Problem description
Filter the listing below down to the lines with the word "coursera" and copy those.
________
(** X16 at [name=b] on the sample model: factory and action send the same. *)
Lemma factory_agrees_with_action_witness :
  run_stage noRegExpError
    (SAction getAll (asResource sampleModel) emptyMiddleware)
    (sampleRequest [("name", "b")])
  = factory noRegExpError hex24 getAll sampleModel None (Some emptyMiddleware)
      (sampleRequest [("name", "b")]).
Proof.
  refine (proj1 (factory_agrees_with_action noRegExpError hex24 getAll
                   sampleModel emptyMiddleware (sampleRequest [("name", "b")]) _)
            _ _ _ _).
  - intros k v [E|[]]. injection E as <- <-. reflexivity.
  - reflexivity.
  - intros e. discriminate.
Defined.

(** X17 at GET /single/42 on the router built without arguments. *)
Lemma default_slots_routing_witness :
  dispatch noRegExpError sampleMatcher
           (fst (run_buildRoutes sampleResource noArgs))
           "get" "/single/42" (sampleRequest [])
  = (res_send DNull (sampleRequest []), SEnd).
Proof.
  refine (eq_trans
            (proj1 (proj2 (default_slots_routing noRegExpError sampleMatcher
                             sampleResource noArgs "/single/42" [("id", "42")]
                             (sampleRequest []) eq_refl eq_refl eq_refl))
               eq_refl eq_refl) _).
  reflexivity.
Defined.

(** X18 with one extension for (get, /all) that marks the response and
    passes on: the List action answers, after the mark. *)
Lemma extension_falls_through_witness :
  dispatch noRegExpError sampleMatcher
    (fst (run_buildRoutes sampleResource
            {| extensions := Some [passingRoute]; before := None;
               after := None |}))
    "get" "/all" (sampleRequest [])
  = (res_send (DArray sampleDocs)
       (res_header "X-Total-Count" 5
          (res_header "X-Seen" 1 (set_params [] (sampleRequest [])))), SEnd).
Proof.
  rewrite (extension_falls_through noRegExpError sampleMatcher sampleResource
             {| extensions := Some [passingRoute]; before := None;
                after := None |}
             [] [] passingRoute [] (sampleRequest [])
             (res_header "X-Seen" 1 (set_params [] (sampleRequest [])))
             eq_refl eq_refl eq_refl eq_refl eq_refl eq_refl
             (conj eq_refl eq_refl)
             (fun x (H : In x []) => match H with end) eq_refl).
  reflexivity.
Defined.

(** X19 at the Create factory given [false]: the created record is sent. *)
Lemma factory_default_sends_witness :
  factory noRegExpError hex24 post sampleModel None (Some (VBool false))
    (sampleRequest [])
  = (res_send (DDoc []) (sampleRequest []), SEnd).
Proof.
  exact (proj1 (proj2 (proj2
           (factory_default_sends noRegExpError hex24 post sampleModel None
              (VBool false) (sampleRequest []) (or_introl eq_refl))))
           sampleModel (DDoc []) eq_refl eq_refl).
Defined.
(** X4: the outcomes ingestion returns all name their winner among their
    two sides; built from them, the record of an entity holds the number of
    the rows it won, by name, and the number of the sides it was on. *)
Theorem ingested_records (reader : list Row) (results : list Outcome)
    (x : string) :
  load_results reader = Ok results ->
  Forall
    (fun o => named_winner o = side_a o \/ named_winner o = side_b o) results
  /\ forall w t,
       (build_win_matrix results).2 !! x = Some (w, t) ->
       w = count_outcomes (fun o => String.eqb (named_winner o) x) results
       /\ t = count_outcomes (fun o => String.eqb (side_a o) x) results
              + count_outcomes (fun o => String.eqb (side_b o) x) results.
Proof.
  intros Hrun. apply load_results_Ok in Hrun as (Hvalid & _ & ->).
  assert (Hsides : Forall
            (fun o => named_winner o = side_a o \/ named_winner o = side_b o)
            (map outcome_of reader)).
  { apply Forall_fmap. eapply Forall_impl; [exact Hvalid|].
    intros row Hrow. by apply outcome_of_valid. }
  split; [exact Hsides|]. intros w t Hrec.
  destruct (build_win_matrix_built (map outcome_of reader))
    as [_ _ _ _ Hgetd _].
  specialize (Hgetd x). unfold getd in Hgetd. rewrite Hrec in Hgetd.
  simpl in Hgetd. injection Hgetd as -> ->. split; [|done].
  apply count_outcomes_ext. intros o Hin.
  rewrite Forall_forall in Hsides. by rewrite (credited_valid o (Hsides o Hin)).
Qed.

Lemma ingested_records_witness :
  let reader :=
    [ {| project_a := "A"; project_b := "B";
         winner := Some "project_b"; winner_name := None |};
      {| project_a := " B "; project_b := "C";
         winner := None; winner_name := Some "B" |} ] in
  exists results,
    load_results reader = Ok results
    /\ (build_win_matrix results).2 !! "B" = Some (2, 2).
Proof.
  intros reader.
  assert (Hrun : load_results reader
                 = Ok [("A", "B", "B"); ("B", "C", "B")])
    by (vm_compute; reflexivity).
  exists [("A", "B", "B"); ("B", "C", "B")]. split; [exact Hrun|].
  destruct (ingested_records reader _ "B" Hrun) as [_ Hrec].
  assert (Hlook : (build_win_matrix [("A", "B", "B"); ("B", "C", "B")]).2
                  !! "B" = Some (2, 2)) by (vm_compute; reflexivity).
  destruct (Hrec 2 2 Hlook) as [_ _]. exact Hlook.
Defined.

(** ** More on the allocator *)

Section AllocatorKeys.
Context {F : Type} `{Arith F} `{Pow F}.
(** * coursera-dl: validation of the command line arguments

    A shallow embedding of [src/coursera/coursera.py]: the namespace that
    [parse_args] builds, and [validate_args], which checks and rewrites it
    before anything is downloaded.

    Strings are sequences of code points below 256 ([String.string]); the
    string primitives ([str.split], [str.lstrip], [int]) follow CPython 3
    (3.6 and later) on such strings.  Logging, [sys.exit],
    [os.path.exists], the netrc reader and [getpass] are effects: a run
    yields the list of events it performed together with the way it ended,
    by returning, through [sys.exit], or by an exception that nothing
    catches. *)

From Stdlib Require Import String Ascii List ZArith Bool Lia.
Import ListNotations.
Local Open Scope string_scope.
Local Open Scope Z_scope.

(** ** Python string primitives *)

Module Py.

(** The exceptions the modelled expressions and calls can raise. *)
Inductive exn : Type :=
| AttributeError
| ValueError
| EOFError
| KeyboardInterrupt.

(** Whether [except Exception] catches it: [KeyboardInterrupt] derives
    from [BaseException] only. *)
Definition is_exception (e : exn) : bool :=
  match e with
  | KeyboardInterrupt => false
  | _ => true
  end.

(** The value of a Python expression: a value, or a raised exception. *)
Inductive res (A : Type) : Type :=
| Val (a : A)
| Raise (e : exn).
Arguments Val {A} a.
Arguments Raise {A} e.

(** [str.isspace] on one character, for code points below 256:
    TAB..CR, FS..US, SPACE, NEL and NBSP. *)
Definition isspace (c : ascii) : bool :=
  let n := N_of_ascii c in
  ((9 <=? n) && (n <=? 13) || (28 <=? n) && (n <=? 32)
   || (n =? 133) || (n =? 160))%N.
(** * Live audio client: the frequency analyser and the session core

    A shallow embedding of [src/analyser.ts] and of the component class of
    [src/index.tsx], with the properties of the specification stated over it.

    Conventions of the embedding.
    - Browser objects (audio nodes, media streams, promises, sessions) are
      identified by natural numbers handed out by a counter.
    - JavaScript runs one job at a time.  An [async] method is split at each
      [await]: the part before it is a function on the state, the part after
      it a constructor of [Cont] interpreted by [run_cont].  A task of the
      environment starts only when the job queue is empty ([step]).
    - What the browser, the SDK and the helpers of [./utils] compute
      (decoded buffers, media streams, encoded frames, sessions) comes from
      the environment, which settles the promise of each request.  The API
      key of the build is an argument of the constructor.
    - Calls out of the component are recorded in a trace.
    - Times on the output timeline are counted in sample frames of the
      24000 Hz output context, so a decoded buffer of [n] frames lasts [n].
    - The texts of the program (messages, names, file names) and the
      transport strings are strings of characters; the transcription texts,
      which the server sends and [trim] inspects, are sequences of UTF-16
      code units. *)

From stdpp Require Import gmap strings list.
From Stdlib Require Import ZArith NArith QArith Ascii.
Local Open Scope Z_scope.

(** ** src/analyser.ts *)

Module Analyser.

(** The browser's [AnalyserNode], as far as the class configures it.
    [inputs] are the nodes connected into it. *)
Record AnalyserNode := {
  fftSize : Z;
  smoothingTimeConstant : Q;
  minDecibels : Z;
  maxDecibels : Z;
  inputs : list nat;
}.

(** [context.createAnalyser()]: the defaults of the Web Audio API. *)
Definition createAnalyser : AnalyserNode :=
  {| fftSize := 2048; smoothingTimeConstant := (8 # 10)%Q;
     minDecibels := -100; maxDecibels := -30; inputs := [] |}.

(** The [fftSize] setter accepts a power of two from 32 to 32768 and
    throws otherwise. *)
Definition valid_fftSize (v : Z) : bool :=
  (32 <=? v) && (v <=? 32768) && (2 ^ Z.log2 v =? v).

Definition set_fftSize (v : Z) (n : AnalyserNode) : option AnalyserNode :=
  if valid_fftSize v
  then Some {| fftSize := v; smoothingTimeConstant := smoothingTimeConstant n;
               minDecibels := minDecibels n; maxDecibels := maxDecibels n;
               inputs := inputs n |}
  else None.

Definition set_smoothingTimeConstant (v : Q) (n : AnalyserNode) : AnalyserNode :=
  {| fftSize := fftSize n; smoothingTimeConstant := v;
     minDecibels := minDecibels n; maxDecibels := maxDecibels n;
     inputs := inputs n |}.

(** The decibel setters throw unless [minDecibels < maxDecibels] holds
    afterwards. *)
Definition set_minDecibels (v : Z) (n : AnalyserNode) : option AnalyserNode :=
  if v <? maxDecibels n
  then Some {| fftSize := fftSize n; smoothingTimeConstant := smoothingTimeConstant n;
               minDecibels := v; maxDecibels := maxDecibels n; inputs := inputs n |}
  else None.

Definition set_maxDecibels (v : Z) (n : AnalyserNode) : option AnalyserNode :=
  if minDecibels n <? v
  then Some {| fftSize := fftSize n; smoothingTimeConstant := smoothingTimeConstant n;
               minDecibels := minDecibels n; maxDecibels := v; inputs := inputs n |}
  else None.

Definition connect_input (src : nat) (n : AnalyserNode) : AnalyserNode :=
  {| fftSize := fftSize n; smoothingTimeConstant := smoothingTimeConstant n;
     minDecibels := minDecibels n; maxDecibels := maxDecibels n;
     inputs := inputs n ++ [src] |}.

(** [frequencyBinCount] is half the transform size. *)
Definition frequencyBinCount (n : AnalyserNode) : nat := Z.to_nat (fftSize n / 2).

(** Typed arrays live in a heap; a field holding one holds its address. *)
Abbreviation heap := (gmap nat (list Byte.byte)).

Record t := {
  analyser : AnalyserNode;
  bufferLength : nat;
  dataArray : nat;
}.

(** [new Uint8Array(n)]: a fresh zero-filled array. *)
Definition new_Uint8Array (n : nat) (h : heap) : nat * heap :=
  let l := fresh (dom h) in (l, <[l := replicate n Byte.x00]> h).

(** [constructor(node)], lines 13-22. *)
Definition constructor (node : nat) (h : heap) : option (t * heap) :=
  n ← set_fftSize 256 createAnalyser;
  let n := set_smoothingTimeConstant (6 # 10)%Q n in
  n ← set_minDecibels (-90) n;
  n ← set_maxDecibels (-10) n;
  let len := frequencyBinCount n in
  let '(arr, h) := new_Uint8Array len h in
  Some ({| analyser := connect_input node n; bufferLength := len; dataArray := arr |}, h).

(** [getByteFrequencyData(array)] overwrites the array in place with the
    node's current byte spectrum [freq]; whichever of the two is longer is
    cut to the other. *)
Definition getByteFrequencyData (freq : list Byte.byte) (arr : nat) (h : heap) : heap :=
  match h !! arr with
  | Some old => <[arr := take (length old) freq ++ drop (length freq) old]> h
  | None => h
  end.

(** [update()], lines 24-26.  [freq] is what the node has computed. *)
Definition update (freq : list Byte.byte) (s : t * heap) : t * heap :=
  (s.1, getByteFrequencyData freq (dataArray s.1) s.2).

(** [get data()], lines 28-30: the address, not a copy. *)
Definition data (a : t) : nat := dataArray a.

(** The state after a run of update cycles. *)
Definition updates (freqs : list (list Byte.byte)) (s : t * heap) : t * heap :=
  foldl (λ s freq, update freq s) s freqs.

End Analyser.

(** ** src/index.tsx *)

Module GdmLiveAudio.

(** *** Data *)

Inductive SessionState := Idle | Connecting | Connected | Error.

#[global] Instance SessionState_eq_dec : EqDecision SessionState.
Proof. solve_decision. Defined.

Inductive Speaker := You | Gemini.

(** A JavaScript string as a sequence of UTF-16 code units, each a number
    below 65536. *)
Definition Text := list N.

Record TranscriptionEntry := { speaker : Speaker; text : Text }.

(** A decoded buffer; only its duration (in frames) is used. *)
Record AudioBuffer := { duration : Z }.

(** What [sendRealtimeInput] is given: a microphone block (named by its
    sequence number; the samples are floating point and not modelled) or a
    JPEG frame. *)
Inductive Media := Pcm (block : nat) | Jpeg (base64 : string).

Inductive RecordingState := Inactive | Recording | Paused.

(** An inbound message.  An absent [serverContent] is a message whose
    content fields are all absent; [functionCalls] is taken to be present
    whenever [toolCall] is.  The [parts] of a [modelTurn] are optional, as
    the SDK declares them.  [inlineData] holds the [data] string of the
    part, and a transcription its optional [text]. *)
Record FunctionCall := { fc_id : string; fc_name : string; fc_color : string }.

Record Part := { inlineData : option string }.

Record Content := { parts : option (list Part) }.

Record LiveServerMessage := {
  toolCall : option (list FunctionCall);
  modelTurn : option Content;
  inputTranscription : option (option Text);
  outputTranscription : option (option Text);
  turnComplete : bool;
  interrupted : bool;
}.

(** *** Promises and the job queue *)

Inductive Value :=
| VUndefined
| VSession (c : nat)
| VAudioBuffer (b : AudioBuffer)
| VMediaStream (m : nat)
| VBase64 (d : string).

Inductive Settlement := Fulfilled (v : Value) | Rejected (message : string).

(** Asynchronous operations of the browser and of the SDK; the environment
    settles their promises. *)
Inductive Request :=
| Connect (voiceName systemInstruction : string)
| DecodeAudioData (base64Audio : string)
| Resume
| GetUserMedia (video : bool)
| Play
| EncodeFrame
| GetDisplayMedia.

(** Synchronous calls out of the component, in the order they are made. *)
Inductive Effect :=
| Call (p : nat) (r : Request)
| SetColor (color : string)
| SendToolResponse (session : nat) (id name result : string)
| SendRealtimeInput (session : nat) (media : Media)
| SessionClose (session : nat)
| SourceStart (source : nat) (when : Z)
| SourceStop (source : nat)
| Disconnect (node : nat)
| TrackStop (stream : nat)
| ClearInterval (id : nat)
| RecorderStart (recorder : nat)
| RecorderStop (recorder : nat)
| ContextClose (ctx : nat)
| Download (filename : string) (chunks : list nat).

(** The code after an [await], or the callback given to [then]. *)
Inductive Cont :=
| initSession_k (q : nat)
| handleMessage_k (fc : FunctionCall) (rest : list FunctionCall)
                  (message : LiveServerMessage)
| playAudio_k
| startConversation_k1
| startConversation_k2
| onaudioprocess_then (block : nat)
| startCamera_k1
| startCamera_k2
| frame_k
| frame_then (base64Data : string)
| applySettingsAndResetSession_k
| startRecording_k.

(** *** The component's fields, grouped by pipeline *)

Record Ui := {
  ui_isConversing : bool;
  ui_isCameraOn : bool;
  ui_isRecording : bool;
  ui_sessionState : SessionState;
  ui_status : string;
  ui_error : string;
}.

Record Transcript := {
  tr_transcriptionHistory : list TranscriptionEntry;
  tr_currentUserTranscription : Text;
  tr_currentModelTranscription : Text;
  tr_currentInput : Text;
  tr_currentOutput : Text;
}.

Record Settings := {
  se_currentVoice : string;
  se_currentSystemInstruction : string;
  se_pendingVoice : string;
  se_pendingSystemInstruction : string;
}.

Record Playback := {
  pb_nextStartTime : Z;
  pb_sources : list nat;
}.

Record Capture := {
  cp_mediaStream : option nat;
  cp_sourceNode : option nat;
  cp_scriptProcessorNode : option nat;
}.

Record Camera := {
  cm_videoStream : option nat;
  cm_frameIntervalRef : option nat;
  cm_srcObject : option nat;
}.

Record Recorder := {
  rc_mediaRecorder : option (nat * RecordingState);
  rc_recordedChunks : list nat;
  rc_screenStream : option nat;
  rc_recordingMixContext : option nat;
}.

(** The JavaScript run time around the component. *)
Record Runtime := {
  rt_currentTime : Z;
  rt_next : nat;
  rt_requests : gmap nat Request;
  rt_promises : gmap nat Settlement;
  rt_waiters : list (nat * Cont);
  rt_microtasks : list (Cont * Settlement);
  rt_trace : list Effect;
}.

(** The component and its run time.  [client] tells whether [this.client]
    has been assigned.  [sessionPromise] is the identity of the promise the
    field holds; until the field is assigned it is [0], which stands for
    [undefined]. *)
Record World := {
  ui : Ui;
  transcript : Transcript;
  settings : Settings;
  playback : Playback;
  capture : Capture;
  camera : Camera;
  recorder : Recorder;
  client : bool;
  sessionPromise : nat;
  runtime : Runtime;
}.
________
Exercise output
(** * coursera-dl: validation of the command line arguments
    A shallow embedding of [src/coursera/coursera.py]: the namespace that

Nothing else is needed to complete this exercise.